Eighty years ago this week, Orson Welles and the Mercury Players took a science fiction novel and made it real.
In the 1930’s, radio was the premier vehicle for mass communication, much like newspapers were before it and television and the world wide web would become after it. One of the biggest and brightest stars of the medium was Orson Welles, the man who would create in 1941 what many believe to be the greatest film of all time: Citizen Kane.
Welles founded a radio theatre company, The Mercury Players, in the mid-1930’s to present dramatized programs on air. Most notably, he was the voice of the radio drama The Shadow, a wildly popular program and character that would become a touchstone for countless comic-book superheroes, including Batman.
With the pre-Halloween broadcast of H.G. Wells The War of the Worlds, the Mercury players re-created the book from a science-fiction novel of extra-terrestrial invaders into something more sinister: utilizing the pre-World War 2 fear present in the United States into a tale of a scientifically advanced army that attacks without mercy.
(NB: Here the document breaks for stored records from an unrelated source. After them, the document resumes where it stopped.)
(** X8 without [TURSO_API_TOKEN]: [main] exits with status 1, the world is
    as it was and no call was made. *)
Lemma main_exits_witness :
  fst (main Scenario.no_api_token ["migrate_turso_db_names.py"] Scenario.fleet)
  = Raise (mkExc SystemExitC "1")
  /\ same_world Scenario.fleet
       (snd (main Scenario.no_api_token ["migrate_turso_db_names.py"] Scenario.fleet))
  /\ (forall c,
        In c (calls (snd (main Scenario.no_api_token ["migrate_turso_db_names.py"]
                            Scenario.fleet))) ->
        In c (calls Scenario.fleet) \/ c = PgSelectProjects).
Proof.
  exact (@main_exits_on_missing_setup Scenario.no_api_token ["migrate_turso_db_names.py"]
           Scenario.fleet (or_introl eq_refl)).
Defined.

(** X9 on the fleet with every service answering: the summary counts both
    projects and no failure. *)
Lemma fleet_run_witness :
  exists summary,
    fst (main Scenario.healthy ["migrate_turso_db_names.py"] Scenario.fleet) = Ret summary
    /\ total summary = 2
    /\ success_count summary + skip_count summary = total summary
    /\ fail_count summary = 0.
Proof.
  assert (Hne : "turso-api-token" <> "") by discriminate.
  assert (Ha : checks_answered Scenario.healthy "acme") by (intros n msg; discriminate).
  exact (@fleet_run_completes Scenario.healthy ["migrate_turso_db_names.py"] Scenario.fleet
           "turso-api-token" eq_refl Hne eq_refl eq_refl Ha).
Defined.

(** X10 on the fleet: a dry run of [main] only looks. *)
Lemma dry_main_witness :
  only_looked Scenario.fleet
    (snd (main Scenario.healthy ["migrate_turso_db_names.py"; "--dry-run"] Scenario.fleet)).
Proof.
  exact (@dry_main_only_looks Scenario.healthy ["migrate_turso_db_names.py"; "--dry-run"]
           Scenario.fleet (or_intror (or_introl eq_refl))).
Defined.

(** X12 on the blog: migrated, then run again dry. *)
Lemma migrate_twice_witness :
  fst (migrate_project Scenario.healthy Scenario.blog "tok" "acme" false Scenario.fleet)
  = Ret true
  /\ migrate_project Scenario.healthy Scenario.blog_again "tok" "acme" true
       Scenario.migrated
     = (Ret true,
        add_lines (after_checks Scenario.blog_again "tok" "acme" true Scenario.migrated)
          [msg_old_missing; msg_already_migrated])
  /\ same_world Scenario.migrated
       (snd (migrate_project Scenario.healthy Scenario.blog_again "tok" "acme" true
               Scenario.migrated))
  /\ filter mutating
       (calls (snd (migrate_project Scenario.healthy Scenario.blog_again "tok" "acme" true
                      Scenario.migrated)))
     = filter mutating (calls Scenario.migrated).
Proof.
  exact (@migrate_twice Scenario.healthy Scenario.blog Scenario.blog_again "tok" "acme" true
           Scenario.fleet eq_refl eq_refl eq_refl eq_refl eq_refl eq_refl eq_refl eq_refl
           eq_refl eq_refl).
Defined.

(** X13 on the blog, with the library as it is: the migration completes,
    the catalog points at the new database, the old database is gone and no
    statement was written. *)
Lemma migration_without_event_loop_witness :
  fst (migrate_project Scenario.healthy Scenario.blog "tok" "acme" false Scenario.fleet)
  = Ret true
  /\ In "  ERROR copying data: no running event loop"
       (stdout (snd (migrate_project Scenario.healthy Scenario.blog "tok" "acme" false
                       Scenario.fleet)))
  /\ In msg_copy_failed
       (stdout (snd (migrate_project Scenario.healthy Scenario.blog "tok" "acme" false
                       Scenario.fleet)))
  /\ dp_written (snd (migrate_project Scenario.healthy Scenario.blog "tok" "acme" false
                        Scenario.fleet))
     = []
  /\ db_present (cp_dbs (snd (migrate_project Scenario.healthy Scenario.blog "tok" "acme"
                                false Scenario.fleet))) "acme" "liteshow-blog" = false
  /\ pg_projects (snd (migrate_project Scenario.healthy Scenario.blog "tok" "acme" false
                         Scenario.fleet))
     = [Scenario.blog_again; Scenario.shop].
Proof.
  exact (@migration_without_event_loop Scenario.healthy Scenario.blog "tok" "acme"
           Scenario.fleet "no running event loop" eq_refl eq_refl eq_refl eq_refl eq_refl
           eq_refl eq_refl eq_refl eq_refl eq_refl).
Defined.

(** X14 on the blog: the create is answered 402; three requests were made
    and the fleet is as it was. *)
Lemma create_failure_witness :
  fst (migrate_project Scenario.create_fails Scenario.blog "tok" "acme" false Scenario.fleet)
  = Ret false
  /\ same_world Scenario.fleet
       (snd (migrate_project Scenario.create_fails Scenario.blog "tok" "acme" false
               Scenario.fleet))
  /\ calls (snd (migrate_project Scenario.create_fails Scenario.blog "tok" "acme" false
                   Scenario.fleet))
     = [ Http "tok" (GetDatabase "acme" "liteshow-blog");
         Http "tok" (GetDatabase "acme" "liteshow-p1");
         Http "tok" (PostDatabase "acme" "liteshow-p1" "liteshow") ]
  /\ stdout (snd (migrate_project Scenario.create_fails Scenario.blog "tok" "acme" false
                    Scenario.fleet))
     = (header Scenario.blog false
        ++ [ "  Creating new database: liteshow-p1";
             "  ❌ Migration failed: Failed to create database liteshow-p1: database limit reached" ])%list.
Proof.
  exact (@create_failure_changes_nothing Scenario.create_fails Scenario.blog "tok" "acme"
           Scenario.fleet (Responds (mkResponse 402 "database limit reached" None None))
           eq_refl eq_refl eq_refl eq_refl eq_refl eq_refl).
Defined.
Much has been written about the mass hysteria that the program has caused, including a front page story in the New York Times. Though much of this has been disputed and disproved, the legend of the aftermath has proven to give this hour-long broadcast into that of media folklore. Regardless, surveys of the audience estimate that at least a quarter of the listeners thought it was real, with many of them thinking it wasn’t Martians, but an army from Europe that attacks New York City.
It is telling how using a fake story and making it sound real through spoken words can exploit the most basest fears inherent in many. The more things change, the more they stay the same, it seems.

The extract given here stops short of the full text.